HPN

A HPN é resultado da expansão clonal, na medula óssea, de células-tronco hematopoiéticas que apresentam mutações somáticas

Hemoglobinúria Paroxística Noturna (HPN) é uma doença rara, potencialmente fatal, progressivamente debilitante e caracterizada pela hemólise crônica e descontrolada e pela ativação plaquetária, mediadas pelo complemento. Estes eventos estão associados a um risco significativo de mortalidade precoce, trombose fatal e baixa qualidade de vida. 35% dos pacientes com HPN morriam em 5 anos do diagnóstico, mesmo quando recebendo medidas de suporte ótimas, sendo a trombose a principal causa de morte.
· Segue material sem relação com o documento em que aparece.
Lemma read_only_trans w1 w2 w3 : read_only w1 w2 -> read_only w2 w3 -> read_only w1 w3.
Proof. intros [? ?] [? ?]. split; [by eapply same_env_trans|congruence]. Qed.

Lemma read_only_tick w : read_only w (tick w).
Proof. by repeat split. Qed.

Section respects.
Context (R : World -> World -> Prop).
Hypothesis R_refl : forall w, R w w.
Hypothesis R_trans : forall w1 w2 w3, R w1 w2 -> R w2 w3 -> R w1 w3.

Lemma respects_ret {A} (a : A) : respects R (mret a).
Proof. intros w. apply R_refl. Qed.

Lemma respects_raise {A} e : respects R (@raise A e).
Proof. intros w. apply R_refl. Qed.

Lemma respects_lift {A} (r : option (result A)) : respects R (lift r).
Proof. intros w. unfold lift. destruct r as [[|]|]; try done; apply R_refl. Qed.

Lemma respects_config {A} (f : World -> A) : respects R (config f).
Proof. intros w. apply R_refl. Qed.

Lemma respects_bind {A B} (m : M A) (k : A -> M B) :
  respects R m -> (forall a, respects R (k a)) -> respects R (m ≫= k).
Proof.
  intros Hm Hk w. rewrite bind_run. specialize (Hm w).
  destruct (m w) as [a w'|e w'|]; [|done|done].
  specialize (Hk a w'). destruct (k a w'); eauto.
Qed.

Lemma respects_try_except {A} (m : M A) catches h :
  respects R m -> (forall e, respects R (h e)) -> respects R (try_except m catches h).
Proof.
  intros Hm Hh w. unfold try_except. specialize (Hm w).
  destruct (m w) as [a w'|e w'|]; [done| |done].
  destruct (catches e); [|done].
  specialize (Hh e w'). destruct (h e w'); eauto.
Qed.

Lemma respects_for_each {A B} (f : A -> M B) l :
  (forall x, respects R (f x)) -> respects R (for_each f l).
Proof.
  intros Hf. induction l as [|x l IH]; simpl; [apply respects_ret|].
  apply respects_bind; [done|]. intros y.
  apply respects_bind; [done|]. intros ys. apply respects_ret.
Qed.
End respects.

Lemma respects_weaken {A} (R R' : World -> World -> Prop) (m : M A) :
  (forall w w', R w w' -> R' w w') -> respects R m -> respects R' m.
Proof. intros HR Hm w. specialize (Hm w). destruct (m w); auto. Qed.

Lemma total_bind {A B} (m : M A) (k : A -> M B) :
  total m -> (forall a, total (k a)) -> total (m ≫= k).
Proof.
  intros Hm Hk w. rewrite bind_run. specialize (Hm w).
  destruct (m w) as [a w'|e w'|]; [apply Hk|done|done].
Qed.

Lemma total_try_except {A} (m : M A) catches h :
  total m -> (forall e, total (h e)) -> total (try_except m catches h).
Proof.
  intros Hm Hh w. unfold try_except. specialize (Hm w).
  destruct (m w) as [a w'|e w'|]; [done| |done].
  destruct (catches e); [apply Hh|done].
Qed.

Lemma total_for_each {A B} (f : A -> M B) l :
  (forall x, total (f x)) -> total (for_each f l).
Proof.
  intros Hf. induction l as [|x l IH]; simpl; [done|].
  apply total_bind; [done|]. intros y. by apply total_bind.
Qed.

(** *** The external calls *)

Lemma get_source_text_read_only key : respects read_only (get_source_text key).
Proof.
  intros w. unfold get_source_text.
  destruct (source_object w (calls w) key); apply read_only_tick.
Qed.

Lemma get_object_read_only key : respects read_only (get_object key).
Proof.
  intros w. unfold get_object.
  destruct (vectors_get_fault w (calls w) key); [apply read_only_tick|].
  destruct (vectors w !! key); apply read_only_tick.
Qed.

Lemma utcnow_read_only : respects read_only utcnow_isoformat.
Proof. intros w. apply read_only_tick. Qed.

Lemma invoke_model_read_only req : respects read_only (invoke_model req).
Proof.
  intros w. unfold invoke_model.
  destruct (bedrock w (calls w) req); apply read_only_tick.
Qed.

Lemma put_object_same_env key body : respects same_env (put_object key body).
Proof.
  intros w. unfold put_object.
  destruct (vectors_put_fault w (calls w) key); by repeat split.
Qed.

(** ** Embedding and assembling the records *)

Lemma generate_embedding_run text w :
  generate_embedding text w
  = match bedrock w (calls w) (embed_request w text) with
    | Ok v => Return v (tick w)
    | Raise e => Throw e (tick w)
    end.
Proof.
  unfold generate_embedding, embed_request, invoke_model. run_M.
  by destruct (bedrock w (calls w) _).
Qed.

Lemma process_chunk_run lens_name pillar source_file chunk w :
  process_chunk lens_name pillar source_file chunk w
  = match bedrock w (calls w) (embed_request w (Chunk.text chunk)) with
    | Ok v =>
        Return (chunk_record lens_name pillar source_file chunk v (clock w (S (calls w))))
               (tick (tick w))
    | Raise e => Throw e (tick w)
    end.
Proof.
  unfold process_chunk. rewrite bind_run, generate_embedding_run.
  by destruct (bedrock w (calls w) (embed_request w (Chunk.text chunk))).
Qed.

Lemma process_chunk_read_only lens_name pillar source_file chunk :
  respects read_only (process_chunk lens_name pillar source_file chunk).
Proof.
  intros w. rewrite process_chunk_run.
  destruct (bedrock w (calls w) _); [|apply read_only_tick].
  eapply read_only_trans; apply read_only_tick.
Qed.
(** * pathFinder: corridor routing, capture choreography and the Animator

    A shallow embedding of [printer_sim.py] (corridor graph, A* planner,
    knight router, margin route, graveyard slots, move sequencers, Animator)
    and of the knight router and graveyard of [pathfinder.py], with the
    properties the specification states about them.

    Numbers.  Python [int]s are [Z].  The planners' [float]s are modelled as
    exact rationals [Q].  Centers and corridor nodes are whole numbers of
    pixels, on which binary64 is exact.  The heights of the graveyard slots
    and the step of 0.6 of a square outside the board are multiples of a
    tenth of a pixel here and differ from the code's values in their last
    bits: the closed form of the slots and the length of that step are
    stated with a tolerance, and [nearest_node_to_xy] is characterised on
    whole pixel coordinates.  The Animator, whose arithmetic calls
    [math.hypot] and divides, is stated over an abstract arithmetic and run
    on IEEE binary64 ([PrimFloat]), which is what a Python [float] is; what
    holds of it in exact arithmetic only is stated over the real numbers. *)

From Stdlib Require Import Rbase R_sqrt Lra.
From stdpp Require Import gmap list strings.
From Stdlib Require Import ZArith QArith Qabs Qminmax Qround Lia Lqa.
From Stdlib Require Import Floats.
From Stdlib Require Uint63.

Open Scope Z_scope.

(** ** Exceptions and results *)

Inductive exn :=
| KeyError
| IndexError
| AssertionError
| TypeError
| RuntimeError (msg : string).

(** [Timeout] is the embedding's own: a loop ran out of fuel.  The theorems
    below show it never happens for the fuel the definitions pass. *)
Inductive res (A : Type) :=
| Ok (a : A)
| Raise (e : exn)
| Timeout.
Arguments Ok {A} a.
Arguments Raise {A} e.
Arguments Timeout {A}.

Global Instance res_bind : MBind res := fun A B (k : A → res B) (m : res A) =>
  match m with
  | Ok a => k a
  | Raise e => Raise e
  | Timeout => Timeout
  end.

Fixpoint for_each {A S} (body : A → S → res S) (l : list A) (s : S) : res S :=
  match l with
  | [] => Ok s
  | a :: l' => s' ← body a s ; for_each body l' s'
  end.

(** [range(n)] *)
Definition range (n : nat) : list Z := Z.of_nat <$> seq 0 n.

(** ** Window and board geometry *)

Definition INCH_PX : Z := 96.
Definition MARGIN : Z := 32.
Definition SQUARE : Z := (640 - 2 * MARGIN) `div` 8.
Definition BOARD_PIXELS : Z := 2 * MARGIN + SQUARE * 8.
Definition SIDEBAR_W : Z := INCH_PX.
Definition INPUT_H : Z := 56.
Definition WIN_W : Z := BOARD_PIXELS + SIDEBAR_W.
Definition WIN_H : Z := BOARD_PIXELS + INPUT_H.

Definition point : Type := Q * Q.

Definition Zq (z : Z) : Q := inject_Z z.

Definition rc_to_center_xy (r c : Z) : point :=
  ((Zq (MARGIN + c * SQUARE) + Zq SQUARE / 2)%Q,
   (Zq (MARGIN + (7 - r) * SQUARE) + Zq SQUARE / 2)%Q).

(** ** Corridor graph *)

Inductive tag := TC | TH | TV.

Global Instance tag_eq_dec : EqDecision tag.
Proof. solve_decision. Defined.

Global Instance tag_countable : Countable tag.
Proof.
  refine (inj_countable'
            (fun t => match t with TC => 0%nat | TH => 1%nat | TV => 2%nat end)
            (fun n => match n with 0%nat => TC | 1%nat => TH | _ => TV end) _).
  by intros [].
Defined.

(** A node is the Python tuple [(t, r, c)]. *)
Definition node : Type := tag * Z * Z.

Definition ntag (n : node) : tag := n.1.1.
Definition nrow (n : node) : Z := n.1.2.
Definition ncol (n : node) : Z := n.2.

Record graph := { g_nodes : gset node; g_edges : gmap node (gset node) }.

Definition add (n : node) (gr : graph) : graph :=
  if decide (n ∈ g_nodes gr) then gr
  else {| g_nodes := g_nodes gr ∪ {[n]}; g_edges := <[n := ∅]> (g_edges gr) |}.

(** [edges[a].add(b)]: raises [KeyError] when [a] has no entry. *)
Definition edge_add (a b : node) (e : gmap node (gset node)) : res (gmap node (gset node)) :=
  match e !! a with
  | Some s => Ok (<[a := s ∪ {[b]}]> e)
  | None => Raise KeyError
  end.

Definition link (a b : node) (gr : graph) : res graph :=
  e1 ← edge_add a b (g_edges gr) ;
  e2 ← edge_add b a e1 ;
  Ok {| g_nodes := g_nodes gr; g_edges := e2 |}.

Definition build_corridor_graph : res graph :=
  let gr := {| g_nodes := ∅; g_edges := ∅ |} in
  gr ← for_each (fun r gr =>
          for_each (fun c gr => Ok (add (TC, r, c) gr)) (range 8) gr) (range 8) gr ;
  gr ← for_each (fun r gr =>
          for_each (fun c gr =>
            let n := (TH, r, c) in
            let gr := add n gr in
            gr ← link n (TC, r, c) gr ;
            link n (TC, r, c + 1) gr) (range 7) gr) (range 8) gr ;
  for_each (fun r gr =>
          for_each (fun c gr =>
            let n := (TV, r, c) in
            let gr := add n gr in
            gr ← link n (TC, r, c) gr ;
            link n (TC, r + 1, c) gr) (range 8) gr) (range 7) gr.

(** [NODES, EDGES = build_corridor_graph()]; the construction raises nothing
    ([build_corridor_graph_ok] below). *)
Definition GRAPH : graph :=
    match build_corridor_graph with
    | Ok gr => gr
    | _ => {| g_nodes := ∅; g_edges := ∅ |}
    end.

Definition NODES : gset node := g_nodes GRAPH.
Definition EDGES : gmap node (gset node) := g_edges GRAPH.

Definition node_xy (n : node) : point :=
  match n with
  | (TC, r, c) => rc_to_center_xy r c
  | (TH, r, c) =>
      let '(x1, y1) := rc_to_center_xy r c in
      let '(x2, y2) := rc_to_center_xy r (c + 1) in
      (((x1 + x2) / 2)%Q, ((y1 + y2) / 2)%Q)
  | (TV, r, c) =>
      let '(x1, y1) := rc_to_center_xy r c in
      let '(x2, y2) := rc_to_center_xy (r + 1) c in
      (((x1 + x2) / 2)%Q, ((y1 + y2) / 2)%Q)
  end.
Outras complicações graves e potencialmente fatais da doença incluem doença renal crônica, hipertensão pulmonar, dispneia, dor torácica, dores abdominais e fadiga independente da anemia.
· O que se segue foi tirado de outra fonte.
(** * Chemiverse: molecular formulas

    A shallow embedding of [chemiverse/formula/molecular.py]: the
    [MolecularFormula] class (constructor, [latex], [sort], [_sort_iupac])
    and the [from_counts] builder, with the properties of construction,
    canonical ordering and typeset rendering proved about them.

    Modelling conventions.
    - A Python [dict] is an association list in insertion order whose keys
      are pairwise distinct; [d[k] = v] overwrites in place when [k] is
      already a key and appends otherwise.
    - A Python [int] is a [Z]; a [str] is a [string], read as the sequence of
      the bytes of its UTF-8 encoding.  [strip] and [capitalize] are modelled
      on the ASCII range (bytes above 127 are left as they are), which is
      where element symbols live: they agree with Python on ASCII strings
      and not beyond, and what is stated of the normal form of a key is
      stated of ASCII keys.
    - A raised exception is the [Raise] case of [result].
    - A formula is an object of a heap; a method gets [self] by reference
      and [MolecularFormula(...)] allocates.  The methods themselves are
      functions of the attributes of [self].
    - The periodic table of [scicoda] is not part of the package: it is a
      parameter, a list of rows [(z, symbol, en_pauling)], and the three
      module-level dictionaries are computed from it as the module does.
    - An electronegativity is a finite float or NaN; a finite float is a
      rational number and floats compare as the rationals they denote, so
      the column is an [option Q] with [None] for NaN. *)

From Stdlib Require Import ZArith QArith Bool List Ascii String Lia.
From Stdlib Require Import Permutation Sorted DecimalString.
Import ListNotations.

Open Scope string_scope.
Open Scope Z_scope.

(** ** Exceptions and results *)

Inductive exception : Type :=
| KeyError_int (z : Z)          (* a missing integer key *)
| KeyError_str (s : string)     (* a missing string key *)
| TypeError                     (* "Invalid key type" *)
| ValueError (method : string). (* "Invalid sorting method" *)

Inductive result (A : Type) : Type :=
| Ok (a : A)
| Raise (e : exception).

Arguments Ok {A} a.
Arguments Raise {A} e.

Definition bind {A B : Type} (m : result A) (k : A -> result B) : result B :=
  match m with
  | Ok a => k a
  | Raise e => Raise e
  end.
A HPN é resultado da expansão clonal, na medula óssea, de células-tronco hematopoiéticas que apresentam mutações somáticas no gene fosfatidilinositol glicano classe A (PIG-A), ligado ao cromossomo X, levando a uma deficiência em proteínas ancoradas pelo glicosilfosfatidilinositol (PA-GPI), CD55 e CD59, que regulam a atividade do complemento na superfície celular. A deficiência ou a falta dos PA-GPI nas células sanguíneas leva à ativação do complemento e hemólise descontroladas. O tamanho do clone (quantidade de células sem expressão de PA-GPI) parece ter pouca influência sobre o nível ou o tipo das complicações que os pacientes individuais apresentam.
A citometria de fluxo com leucócitos e hemácias é o método diagnóstico de escolha, e devem ser pesquisados pacientes dos grupos de risco: falências medulares (anemia aplástica e mielodisplasia), anemia hemolítica coombs negativo, citopenia e trombose sem explicação, hemoglobinúria e os fatores prognósticos podem ser úteis no direcionamento das estratégias de controle.
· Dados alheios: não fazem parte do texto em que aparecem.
(** C3: a raw series shorter than the desired grid is aligned by
    [np.interp] of the raw samples at the desired timestamps, shifted by one
    hour and read as epoch seconds.  For at least one raw sample that yields
    one value per grid point, which between two consecutive raw samples lies
    on the straight line through them; for no raw sample [np.interp] raises.
    On a uniform grid of three points with raw samples 1.0 and 3.0 at the
    shifted first and last points, the aligned series is 1.0, 2.0, 3.0. *)
Theorem align_interpolates_on_shifted_grid (utcoffset : float)
    (desired : list datetime) (raw : list (float * float)) :
  (length raw < length desired)%nat →
  let epoch t := timestamp utcoffset (t + hours 1) in
  ArgosService.align utcoffset desired raw
  = np.interp (epoch <$> desired) raw.*1 raw.*2
  ∧ (raw = [] →
     ArgosService.align utcoffset desired raw
     = inl (ValueError "array of sample points is empty"))
  ∧ (raw ≠ [] →
     ∃ aligned : list float,
       ArgosService.align utcoffset desired raw = inr aligned
       ∧ length aligned = length desired
       ∧ (∀ i t j a b,
            desired !! i = Some t →
            increasing raw.*1 →
            raw !! j = Some a → raw !! S j = Some b →
            a.1 ≤ epoch t → epoch t ≤ b.1 →
            aligned !! i
            = Some (a.2 + (b.2 - a.2) * (epoch t - a.1) / (b.1 - a.1))))
  ∧ (∀ t0 step, 0 < step →
       ArgosService.interpolate_field_data utcoffset
         [t0; t0 + step; t0 + step + step]
         [epoch t0; epoch (t0 + step + step)] [1; Q2Qc 3]
       = inr [1; Q2Qc 2; Q2Qc 3]).
Proof.
  intros Hlen epoch. rewrite align_short by done.
  split; [done|]. split; [by intros ->|]. split.
  - intros Hraw. exists ((λ t, np.interp_at (epoch t) raw) <$> desired).
    split; [by apply interpolate_field_data_eq|].
    split; [by rewrite length_fmap|].
    intros i t j a b Ht Hs Ha Hb Hat Htb.
    rewrite list_lookup_fmap, Ht. simpl. f_equal.
    by apply (interp_at_segment raw (epoch t) j a b).
  - intros t0 step Hstep. by apply interpolate_boundary.
Qed.

Lemma align_interpolates_on_shifted_grid_witness :
  (λ aligned : list float, this <$> aligned)
    <$> ArgosService.align 0 [Q2Qc 0; Q2Qc 3600; Q2Qc 7200]
          [(Q2Qc 3600, 1); (Q2Qc 10800, Q2Qc 3)]
  = inr [1%Q; 2%Q; 3%Q].
Proof.
  destruct (align_interpolates_on_shifted_grid 0
              [Q2Qc 0; Q2Qc 3600; Q2Qc 7200]
              [(Q2Qc 3600, 1); (Q2Qc 10800, Q2Qc 3)])
    as (Halign & _).
  - simpl. lia.
  - rewrite Halign. vm_compute. reflexivity.
Defined.

(** ** The telemetry aligner: grouping *)

Section Grouping.
Import ArgosService.
Variable key : Pod → string.

Definition groups_of (pods : list Pod) : list (string * list Pod) :=
  foldl (λ groups pod, group_append groups (key pod) pod) [] pods.

Lemma group_append_keys (acc : list (string * list Pod)) (k : string)
    (pod : Pod) :
  (group_append acc k pod).*1
  = if decide (k ∈ acc.*1) then acc.*1 else (acc.*1 ++ [k])%list.
Proof.
  induction acc as [|[k0 g0] acc IH]; [done|].
  simpl group_append.
  destruct (decide (k0 = k)) as [->|Hne]; rewrite !fmap_cons; simpl fst.
  - rewrite decide_True; [done|]. apply list_elem_of_here.
  - rewrite IH. destruct (decide (k ∈ acc.*1)) as [Hin|Hin].
    + rewrite decide_True; [done|]. by apply list_elem_of_further.
    + rewrite decide_False; [done|].
      intros [->|?]%elem_of_cons; done.
Qed.

Lemma elem_of_group_append (acc : list (string * list Pod)) (k : string)
    (pod : Pod) (k' : string) (g' : list Pod) :
  NoDup acc.*1 →
  (k', g') ∈ group_append acc k pod →
  (k' ≠ k ∧ ((k', g') ∈ acc))
  ∨ (k' = k ∧ ((∃ g, (k, g) ∈ acc ∧ (g' = g ++ [pod])%list)
               ∨ ((k ∉ acc.*1) ∧ g' = [pod]))).
Proof.
  induction acc as [|[k0 g0] acc IH]; simpl; intros Hnd Hin.
  - apply list_elem_of_singleton in Hin as [= -> ->]. right. split; [done|].
    right. split; [|done]. by intros ?%elem_of_nil.
  - apply NoDup_cons in Hnd as [Hk0 Hnd].
    destruct (decide (k0 = k)) as [->|Hne].
    + apply elem_of_cons in Hin as [[= -> ->]|Hin].
      * right. split; [done|]. left. exists g0. split; [|done].
        apply list_elem_of_here.
      * left. split; [|by apply list_elem_of_further].
        intros ->. apply Hk0. apply list_elem_of_fmap. by exists (k, g').
    + apply elem_of_cons in Hin as [[= -> ->]|Hin].
      * left. split; [done|]. apply list_elem_of_here.
      * destruct (IH Hnd Hin) as [[? ?]|[-> [(g & ? & ->)|[Hk ->]]]].
        -- left. split; [done|]. by apply list_elem_of_further.
        -- right. split; [done|]. left. exists g. split; [|done].
           by apply list_elem_of_further.
        -- right. split; [done|]. right. split; [|done].
           intros [->|?]%elem_of_cons; done.
Qed.

Lemma groups_of_snoc (pods : list Pod) (pod : Pod) :
  groups_of (pods ++ [pod]) = group_append (groups_of pods) (key pod) pod.
Proof. unfold groups_of. by rewrite foldl_app. Qed.

Lemma groups_of_spec (pods : list Pod) :
  NoDup (groups_of pods).*1
  ∧ (∀ k g, (k, g) ∈ groups_of pods →
       g = filter (λ pod, key pod = k) pods ∧ g ≠ [])
  ∧ (∀ pod, pod ∈ pods → key pod ∈ (groups_of pods).*1).
Proof.
  induction pods as [|pod pods (Hnd & Hel & Hcov)] using rev_ind.
  { split; [apply NoDup_nil_2|]. split; [by intros ?? ?%elem_of_nil|].
    by intros ? ?%elem_of_nil. }
  rewrite groups_of_snoc. split; [|split].
  - rewrite group_append_keys. case_decide; [done|].
    apply NoDup_app. split; [done|]. split; [|apply NoDup_singleton].
    intros x Hx ->%list_elem_of_singleton. contradiction.
  - intros k g Hin. rewrite filter_app.
    destruct (elem_of_group_append _ _ _ _ _ Hnd Hin)
      as [[Hne Hin']|[-> [(g0 & Hin' & ->)|[Hk ->]]]].
    + destruct (Hel k g Hin') as [-> ?]. split; [|done].
      rewrite filter_cons_False, filter_nil by done. by rewrite app_nil_r.
    + destruct (Hel _ g0 Hin') as [-> ?]. split.
      * by rewrite filter_cons_True, filter_nil by done.
      * by intros [? ?]%app_eq_nil.
    + split; [|done].
      rewrite filter_cons_True, filter_nil by done.
      destruct (filter _ pods) as [|p l] eqn:E; [done|]. exfalso.
      assert (p ∈ filter (λ pod0, key pod0 = key pod) pods) as Hp
        by (rewrite E; apply list_elem_of_here).
      apply list_elem_of_filter in Hp as [Hp1 Hp2].
      apply Hk. rewrite <- Hp1. by apply Hcov.
  - intros p Hp. rewrite group_append_keys.
    apply elem_of_app in Hp as [Hp| ->%list_elem_of_singleton].
    + case_decide; [by apply Hcov|].
      apply elem_of_app. left. by apply Hcov.
    + case_decide; [done|]. apply elem_of_app. right.
      apply list_elem_of_here.
Qed.
End Grouping.

(** ** The telemetry aligner: aggregation *)

Lemma add_rows_length (r r' : list float) :
  length r' = length r → length (np.add_rows r r') = length r.
Proof. intros E. unfold np.add_rows. rewrite length_zip_with. lia. Qed.

Lemma foldl_add_rows_length (rs : list (list float)) :
  ∀ r, Forall (λ r', length r' = length r) rs →
       length (foldl np.add_rows r rs) = length r.
Proof.
  induction rs as [|r1 rs IH]; intros r Hall; [done|].
  apply Forall_cons in Hall as [H1 Hall]. simpl.
  rewrite IH; [by apply add_rows_length|].
  rewrite add_rows_length by done. done.
Qed.

Lemma foldl_add_rows_lookup (rs : list (list float)) :
  ∀ r i, Forall (λ r', length r' = length r) rs →
         (i < length r)%nat →
         foldl np.add_rows r rs !! i = Some (total (column (r :: rs) i)).
Proof.
  induction rs as [|r1 rs IH]; intros r i Hall Hi.
  - apply lookup_lt_is_Some in Hi as [v Hv]. cbn [foldl]. rewrite Hv.
    unfold total, column. rewrite fmap_cons, Hv. simpl. f_equal. ring.
  - apply Forall_cons in Hall as [H1 Hall]. simpl foldl.
    rewrite IH; [| by rewrite add_rows_length | by rewrite add_rows_length].
    f_equal. unfold total, column. rewrite !fmap_cons. simpl foldr.
    pose proof Hi as Hi'. apply lookup_lt_is_Some in Hi as [v Hv].
    rewrite <- H1 in Hi'. apply lookup_lt_is_Some in Hi' as [v1 Hv1].
    unfold np.add_rows. rewrite lookup_zip_with, Hv, Hv1. simpl. ring.
Qed.

(** What [np.sum(np.array(rows), axis=0).tolist()] returns. *)
Lemma column_sums (rows : list (list float)) (s : list float) :
  (a ← np.array rows; np.sum_axis0 a) = inr s →
  rows ≠ []
  ∧ Forall (λ row, length row = length s) rows
  ∧ (∀ i, (i < length s)%nat → s !! i = Some (total (column rows i))).
Proof.
  unfold np.array. destruct rows as [|r rs]; [done|].
  case_decide as Hall; [|done]. simpl. intros [= <-].
  apply Forall_cons in Hall as [_ Hall].
  rewrite foldl_add_rows_length by done.
  split; [done|]. split; [by apply Forall_cons|].
  intros i Hi. by apply foldl_add_rows_lookup.
Qed.

Lemma array_inr (rows a : list (list float)) :
  np.array rows = inr a → a = rows.
Proof.
  unfold np.array. destruct rows; [by intros [= <-]|].
  case_decide; [by intros [= <-]|done].
Qed.

(** What [np.mean(np.array(rows), axis=0).tolist()] returns. *)
Lemma column_means (rows : list (list float)) (m : list float) :
  (a ← np.array rows; np.mean_axis0 a) = inr m →
  rows ≠ []
  ∧ Forall (λ row, length row = length m) rows
  ∧ (∀ i, (i < length m)%nat →
       m !! i = Some (total (column rows i)
                      / Q2Qc (inject_Z (Z.of_nat (length rows))))).
Proof.
  intros Hm.
  pose proof (column_sums rows) as Hsums.
  destruct (np.array rows) as [e|a] eqn:Ha; [done|].
  apply array_inr in Ha as ->.
  cbn [mbind result_bind] in Hm, Hsums. unfold np.mean_axis0 in Hm.
  destruct (np.sum_axis0 rows) as [e|s]; [done|].
  cbn [mbind result_bind mret result_ret] in Hm. injection Hm as <-.
  destruct (Hsums s eq_refl) as (? & Hlen & Hsum).
  rewrite length_fmap. split; [done|]. split; [done|].
  intros i Hi. by rewrite list_lookup_fmap, Hsum.
Qed.

Lemma build_spec {A} (factory : string → list Pod → nat → result A)
    (groups : list (string * list Pod)) :
  ∀ idx rs, ArgosService.build factory idx groups = inr rs →
            Forall2 (λ r kg, ∃ i, factory kg.1 kg.2 i = inr r) rs groups.
Proof.
  induction groups as [|[k g] groups IH]; intros idx rs Hb; simpl in Hb.
  - injection Hb as <-. constructor.
  - destruct (factory k g idx) as [|r] eqn:Hr; [done|].
    cbn [mbind result_bind] in Hb.
    destruct (ArgosService.build factory (S idx) groups) as [|rs'] eqn:Hrs;
      [done|].
    injection Hb as <-. constructor; [by exists idx|]. by apply (IH (S idx)).
Qed.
Até recentemente, a HPN era inadequadamente controlada por meio de tratamentos de suporte e paliativos (transfusões e uso de anticoagulantes), mas esses tratamentos não eram efi cientes, como demonstrado pela mortalidade de 30% a 50% dos pacientes 10 anos após o diagnóstico. O transplante de medula óssea e a terapia imunossupressora são considerados opções em alguns pacientes com disfunção muito grave da medula óssea.
Uma nova abordagem é a administração de Eculizumabe, um inibidor do complemento terminal, que leva a uma inibição rápida e prolongada do complemento e da hemólise, medida por reduções significativas dos níveis de lactato desidrogenase (LDH) em uma semana e que é prolongada por oito anos de tratamento. Esta redução levou à melhora dramática da morbidade clínica e das complicações potencialmente fatais. A eficácia clínica e a segurança de Eculizumabe foram demonstradas em três estudos principais com 195 pacientes com HPN e em seus prolongamentos, e em outros estudos.
Portanto, a HPN é uma doença insidiosa e potencialmente fatal e as estratégias de bloqueio do complemento abrem uma perspectiva nova no manejo dos pacientes portadores de tão grave enfermidade.